[Collected data entries]
Segment Open

(* @src domain/orset/trie/TrieCursor.ts advanceCtx *)
Definition advanceCtx (ctx : InsertContext) : InsertContext :=
  mkInsert (i_routeKey ctx) (i_element ctx) (i_encodedDot ctx) (S (i_depth ctx))
    (i_nibbleBits ctx) (i_maxDepth ctx).

Section cursor.
Context `{Hash} `{Codec} {W : Type} `{TrieStore W}.

Abbreviation cur := (step (TrieCursor * W)).

Definition asks {A} (f : TrieCursor → A) : cur A := λ s, (s, Ok (f s.1)).
Definition changes (f : TrieCursor → TrieCursor) : cur unit := λ '(c, w), ((f c, w), Ok ()).
Definition stores {A} (f : W → result A) : cur A := λ s, (s, f s.2).

(* @src domain/orset/trie/TrieCursor.ts #makeInsertContext *)
Definition makeInsertContext (c : TrieCursor) (element : string) (dot : Dot.Dot)
  : result InsertContext :=
  routeKey ← RouteKey.fromElement element;
  let encodedDot := Dot.encode dot in
  nibbleBits ← nibbleBitsOf (TrieGeometry.nibbleBits (geometry c));
  Ok (mkInsert routeKey element encodedDot 0 nibbleBits (256 / nibbleBits)).

(* @src domain/orset/trie/TrieCursor.ts #buildBranchWithPendingChild *)
Definition buildBranchWithPendingChild (c : TrieCursor) (path : list N) (mutatedNibble : N)
  : result TrieBranch :=
  let existing := branchAt c path in
  let entries := match existing with Some b => TrieBranch.entries b | None => ∅ end in
  TrieBranch.new (<[mutatedNibble := pendingChildOid path mutatedNibble]> entries) (geometry c).

(* @src domain/orset/trie/TrieCursor.ts #rebindParentBranch *)
Definition rebindParentBranch (parentPath : list N) (nibble : N) : cur unit :=
  built ← asks (λ c, buildBranchWithPendingChild c parentPath nibble);
  branch ← lift built;
  changes (markBranchDirty parentPath branch).
(** The branch over the parts of a leaf. *)
Lemma parts_split G q es c c' G' acc' :
  let M := partitionEntriesByNextNibble (TrieLeaf.mk geo es) nb in
  G !! q = Some SBranch → (∀ m, G !! (q ++ [m]) = None) →
  parts_installed q (D - length q) c c' G G' ∅ acc' (map_to_list M) →
  G' !! q = Some SBranch ∧
  (∀ m, G' !! (q ++ [m]) =
    (λ l, SLeaf (shortenEntries l nb (D - length q))) <$> nonempty_list (bucket_of nb m es)) ∧
  (∀ p, p ≠ q → (∀ m, p ≠ q ++ [m]) → G' !! p = G !! p) ∧
  (∀ m, acc' !! m = (λ _, pendingChildOid q m) <$> nonempty_list (bucket_of nb m es)).
Proof.
  intros M Hq Hnone P.
  assert (∀ m, m ∈ (map_to_list M).*1 ↔ is_Some (nonempty_list (bucket_of nb m es))) as Hkeys.
  { intros m. rewrite <- (partition_lookup nb geo es m). fold M. rewrite list_elem_of_fmap. split.
    - intros ([m' l] & -> & Hl%elem_of_map_to_list). by exists l.
    - intros [l Hl]. exists (m, l). split; [done|]. by apply elem_of_map_to_list. }
  split; [|split_and!].
  - rewrite (pi_else _ _ _ _ _ _ _ _ _ P); [done|]. intros m _ E. by apply (snoc_neq q m).
  - intros m. destruct (nonempty_list (bucket_of nb m es)) as [l|] eqn:El; cbn.
    + apply (pi_shape _ _ _ _ _ _ _ _ _ P), elem_of_map_to_list. unfold M. by rewrite partition_lookup.
    + rewrite (pi_else _ _ _ _ _ _ _ _ _ P); [done|]. intros m' Hm' E. apply app_inj_tail in E as [_ <-].
      rewrite Hkeys, El in Hm'. by destruct Hm'.
  - intros p _ Hp. apply (pi_else _ _ _ _ _ _ _ _ _ P). intros m _. apply Hp.
  - intros m. destruct (nonempty_list (bucket_of nb m es)) as [l|] eqn:El; cbn.
    + apply (pi_entry _ _ _ _ _ _ _ _ _ P), Hkeys. by rewrite El.
    + rewrite (pi_other _ _ _ _ _ _ _ _ _ P), lookup_empty; [done|]. rewrite Hkeys, El. by intros [].
Qed.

Segment Closed

* **INSTRUCTIONS TO FOLLOW**
When a line in the records above holds "rebindParentBranch", that line is to be reported.

* **EXERCISE RESPONSE**
(* @src domain/orset/trie/TrieCursor.ts #rebindParentBranch *)
Definition rebindParentBranch (parentPath : list N) (nibble : N) : cur unit :=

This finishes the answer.